§ **PROBLEM STATEMENT**: Of the entries below, copy only those lines that contain the word "path".

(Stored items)
§ §
(* ===== verification/GoogleConnector.v ===== *)
(** * The Google Workspace connector

    internal/connector/google/connector.go: the [Connector] for the Admin SDK's
    directory.  Its HTTP client comes from golang.org/x/oauth2, made by
    [Initialize] and nil before. *)
From S2P Require Import Prelude GoStd GoUrl GoJson Http Connectors ConnObjects.
Local Open Scope go_scope.

Definition adminAPIBase : string := "https://admin.googleapis.com/admin/directory/v1".

(** golang.org/x/oauth2/google: the credentials read from a service account's
    JSON, the client they give, the client that acts for another user, and what
    such a client's [Do] does. *)
Class GoogleOAuth (K X : Type) : Type := {
  google_CredentialsFromJSON : string -> list string -> K + error;
  google_JWTConfigFromJSON : string -> list string -> string -> K + error;
  google_Do : K -> HttpCall -> M X Response
}.

Record googleConnector (K : Type) : Type := mkGoogleConnector {
  go_config : Config;
  go_httpClient : option K;
  go_domain : string
}.
Arguments mkGoogleConnector {K} _ _ _.
Arguments go_config {K} _.
Arguments go_httpClient {K} _.
Arguments go_domain {K} _.

Record googleUserResponse : Type := mkGoogleUser {
  gg_ID : string;
  gg_PrimaryEmail : string;
  gg_GivenName : string;
  gg_FamilyName : string;
  gg_FullName : string;
  gg_Suspended : bool
}.

Definition lax_googleUser (j : json) : googleUserResponse :=
  let fields := lax_fields j in
  let name := lax_fields (json_field "name" fields) in
  mkGoogleUser (lax_string "id" fields) (lax_string "primaryEmail" fields) (lax_string "givenName" name)
    (lax_string "familyName" name) (lax_string "fullName" name) (lax_bool "suspended" fields).

Definition fromGoogleUser (u : googleUserResponse) : ExtUser :=
  mkExtUser (gg_ID u) estr (gg_PrimaryEmail u) (gg_PrimaryEmail u) (gg_GivenName u) (gg_FamilyName u) (gg_FullName u)
    (negb (gg_Suspended u)) ∅.

Definition lax_googleGroup (j : json) : ExtGroup :=
  let fields := lax_fields j in
  mkExtGroup (lax_string "id" fields) estr (lax_string "name" fields) (lax_string "description" fields).

(** A member: its identifier and email. *)
Definition lax_member (j : json) : ExtUser :=
  let fields := lax_fields j in
  mkExtUser (lax_string "id" fields) estr estr (lax_string "email" fields) estr estr estr false ∅.

Definition directory_scopes : list string :=
  ["https://www.googleapis.com/auth/admin.directory.user"; "https://www.googleapis.com/auth/admin.directory.group"].

Section Methods.
Context {K X : Type} {oauth : GoogleOAuth K X}.

Abbreviation CM := (M (Objects (googleConnector K) X)).

Definition google_New (config : Config) : CM nat :=
  ob_new (mkGoogleConnector config None (setting (cf_Settings config) "domain")).

Definition google_ID (c : nat) : CM string := o <- ob_load c;; ret (cf_ID (go_config o)).

Definition google_Name (c : nat) : CM string := o <- ob_load c;; ret (cf_Name (go_config o)).

Definition google_authenticate (c : nat) : CM unit :=
  o <- ob_load c;;
  let credJSON := setting (cf_Credentials (go_config o)) "service_account_json" in
  let adminEmail := setting (cf_Credentials (go_config o)) "admin_email" in
  creds <- map_err (ErrWrap "failed to parse credentials") (decoded (google_CredentialsFromJSON credJSON directory_scopes));;
  client <- (if decide (adminEmail = estr) then ret creds
             else map_err (ErrWrap "failed to parse JWT config")
                    (decoded (google_JWTConfigFromJSON credJSON directory_scopes adminEmail)));;
  ob_store c (mkGoogleConnector (go_config o) (Some client) (go_domain o)).

Definition google_Initialize (c : nat) (config : Config) : CM unit :=
  o <- ob_load c;;
  ob_store c (mkGoogleConnector config (go_httpClient o) (setting (cf_Settings config) "domain"));;
  google_authenticate c.

(** [c.httpClient.Do(req)]: a nil client panics. *)
Definition client_Do (c : nat) (req : HttpCall) : CM Response :=
  o <- ob_load c;;
  match go_httpClient o with
  | None => panic nil_deref
  | Some client => on_net (google_Do client req)
  end.

Definition json_type (req : HttpCall) : HttpCall := with_header "Content-Type" "application/json" req.

(** A request without a body, and one with a body of JSON; the body of the
    response is closed before the error is looked at. *)
Definition google_send (c : nat) (method path : string) : CM Response :=
  req <- must_request method (adminAPIBase +:+ path) JNull;;
  close_first (client_Do c req).

Definition google_post (c : nat) (method path : string) (body : json) : CM Response :=
  req <- must_request method (adminAPIBase +:+ path) body;;
  close_first (client_Do c (json_type req)).

Definition google_HealthCheck (c : nat) : CM unit :=
  o <- ob_load c;;
  resp <- google_send c "GET" ("/users?domain=" +:+ go_domain o +:+ "&maxResults=1");;
  if decide (rs_status resp >= 400)%Z then fail (ErrNew ("health check failed: " +:+ pretty (rs_status resp)))
  else ret tt.

(** The time gives the last digits. *)
Definition google_tempPassword : CM string :=
  t <- now;; ret ("TempP@ss123!" +:+ pretty (Z.rem (int64 t) 10000)).

Definition google_CreateUser (c : nat) (user : ExtUser) : CM string :=
  password <- google_tempPassword;;
  resp <- google_post c "POST" "/users"
            (JObj [("name", JObj [("familyName", JStr (xu_LastName user)); ("givenName", JStr (xu_FirstName user))]);
                   ("password", JStr password); ("primaryEmail", JStr (xu_Email user));
                   ("suspended", JBool (negb (xu_Active user)))]);;
  if decide (rs_status resp <> 200 /\ rs_status resp <> 201)%Z
  then fail (ErrNew ("create user failed: " +:+ body_text resp))
  else ret (gg_ID (lax_googleUser (rs_body resp))).

Definition google_GetUser (c : nat) (id : string) : CM ExtUser :=
  resp <- google_send c "GET" ("/users/" +:+ id);;
  if decide (rs_status resp = 404)%Z then fail (ErrNew "user not found")
  else ret (fromGoogleUser (lax_googleUser (rs_body resp))).

Definition google_UpdateUser (c : nat) (id : string) (user : ExtUser) : CM unit :=
  let name := if decide (xu_FirstName user = estr /\ xu_LastName user = estr) then []
              else [("name", JObj [("familyName", JStr (xu_LastName user)); ("givenName", JStr (xu_FirstName user))])] in
  resp <- google_post c "PUT" ("/users/" +:+ id) (JObj (name ++ [("suspended", JBool (negb (xu_Active user)))]));;
  if decide (rs_status resp >= 400)%Z then fail (ErrNew ("update user failed: " +:+ pretty (rs_status resp)))
  else ret tt.

Definition google_DeleteUser (c : nat) (id : string) : CM unit :=
  _ <- google_send c "DELETE" ("/users/" +:+ id);; ret tt.

Definition google_ListUsers (c : nat) (filter : string) (limit offset : Z) : CM (list ExtUser * Z) :=
  o <- ob_load c;;
  let query := if decide (filter = estr) then estr else "&query=" +:+ filter in
  resp <- google_send c "GET" ("/users?domain=" +:+ go_domain o +:+ "&maxResults=" +:+ pretty limit +:+ query);;
  let users := map fromGoogleUser (lax_list lax_googleUser "users" (lax_fields (rs_body resp))) in
  ret (users, Z.of_nat (length users)).

(** The three calls that look at the error first. *)
Definition google_CreateGroup (c : nat) (group : ExtGroup) : CM string :=
  o <- ob_load c;;
  req <- must_request "POST" (adminAPIBase +:+ "/groups")
           (JObj [("description", JStr (xg_Description group));
                  ("email", JStr (xg_Name group +:+ "@" +:+ go_domain o)); ("name", JStr (xg_Name group))]);;
  resp <- client_Do c (json_type req);;
  ret (lax_string "id" (lax_fields (rs_body resp))).

Definition google_GetGroup (c : nat) (id : string) : CM ExtGroup :=
  req <- must_request "GET" (adminAPIBase +:+ "/groups/" +:+ id) JNull;;
  resp <- client_Do c req;;
  ret (lax_googleGroup (rs_body resp)).

Definition google_UpdateGroup (c : nat) (id : string) (group : ExtGroup) : CM unit :=
  _ <- google_post c "PUT" ("/groups/" +:+ id)
         (JObj [("description", JStr (xg_Description group)); ("name", JStr (xg_Name group))]);;
  ret tt.

Definition google_DeleteGroup (c : nat) (id : string) : CM unit :=
  _ <- google_send c "DELETE" ("/groups/" +:+ id);; ret tt.

Definition google_ListGroups (c : nat) (filter : string) (limit offset : Z) : CM (list ExtGroup * Z) :=
  o <- ob_load c;;
  req <- must_request "GET" (adminAPIBase +:+ "/groups?domain=" +:+ go_domain o +:+ "&maxResults=" +:+ pretty limit) JNull;;
  resp <- client_Do c req;;
  let groups := lax_list lax_googleGroup "groups" (lax_fields (rs_body resp)) in
  ret (groups, Z.of_nat (length groups)).

Definition google_AddUserToGroup (c : nat) (userID groupID : string) : CM unit :=
  _ <- google_post c "POST" ("/groups/" +:+ groupID +:+ "/members")
         (JObj [("email", JStr userID); ("role", JStr "MEMBER")]);;
  ret tt.

Definition google_RemoveUserFromGroup (c : nat) (userID groupID : string) : CM unit :=
  _ <- google_send c "DELETE" ("/groups/" +:+ groupID +:+ "/members/" +:+ userID);; ret tt.

Definition google_GetGroupMembers (c : nat) (groupID : string) : CM (list ExtUser) :=
  resp <- google_send c "GET" ("/groups/" +:+ groupID +:+ "/members");;
  ret (lax_list lax_member "members" (lax_fields (rs_body resp))).

#[export] Instance google_connector : Connector nat (Objects (googleConnector K) X) := {|
  conn_ID := google_ID; conn_Name := google_Name; conn_Type := fun _ => "google";
  conn_Initialize := google_Initialize; conn_HealthCheck := google_HealthCheck; conn_Close := fun _ => ret tt;
  conn_CreateUser := google_CreateUser; conn_GetUser := google_GetUser; conn_UpdateUser := google_UpdateUser;
  conn_DeleteUser := google_DeleteUser; conn_ListUsers := google_ListUsers;
  conn_CreateGroup := google_CreateGroup; conn_GetGroup := google_GetGroup; conn_UpdateGroup := google_UpdateGroup;
  conn_DeleteGroup := google_DeleteGroup; conn_ListGroups := google_ListGroups;
  conn_AddUserToGroup := google_AddUserToGroup; conn_RemoveUserFromGroup := google_RemoveUserFromGroup;
  conn_GetGroupMembers := google_GetGroupMembers
|}.
End Methods.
§ §
§ **YOUR RESPONSE**:
Definition google_send (c : nat) (method path : string) : CM Response :=
  req <- must_request method (adminAPIBase +:+ path) JNull;;
Definition google_post (c : nat) (method path : string) (body : json) : CM Response :=
  req <- must_request method (adminAPIBase +:+ path) body;;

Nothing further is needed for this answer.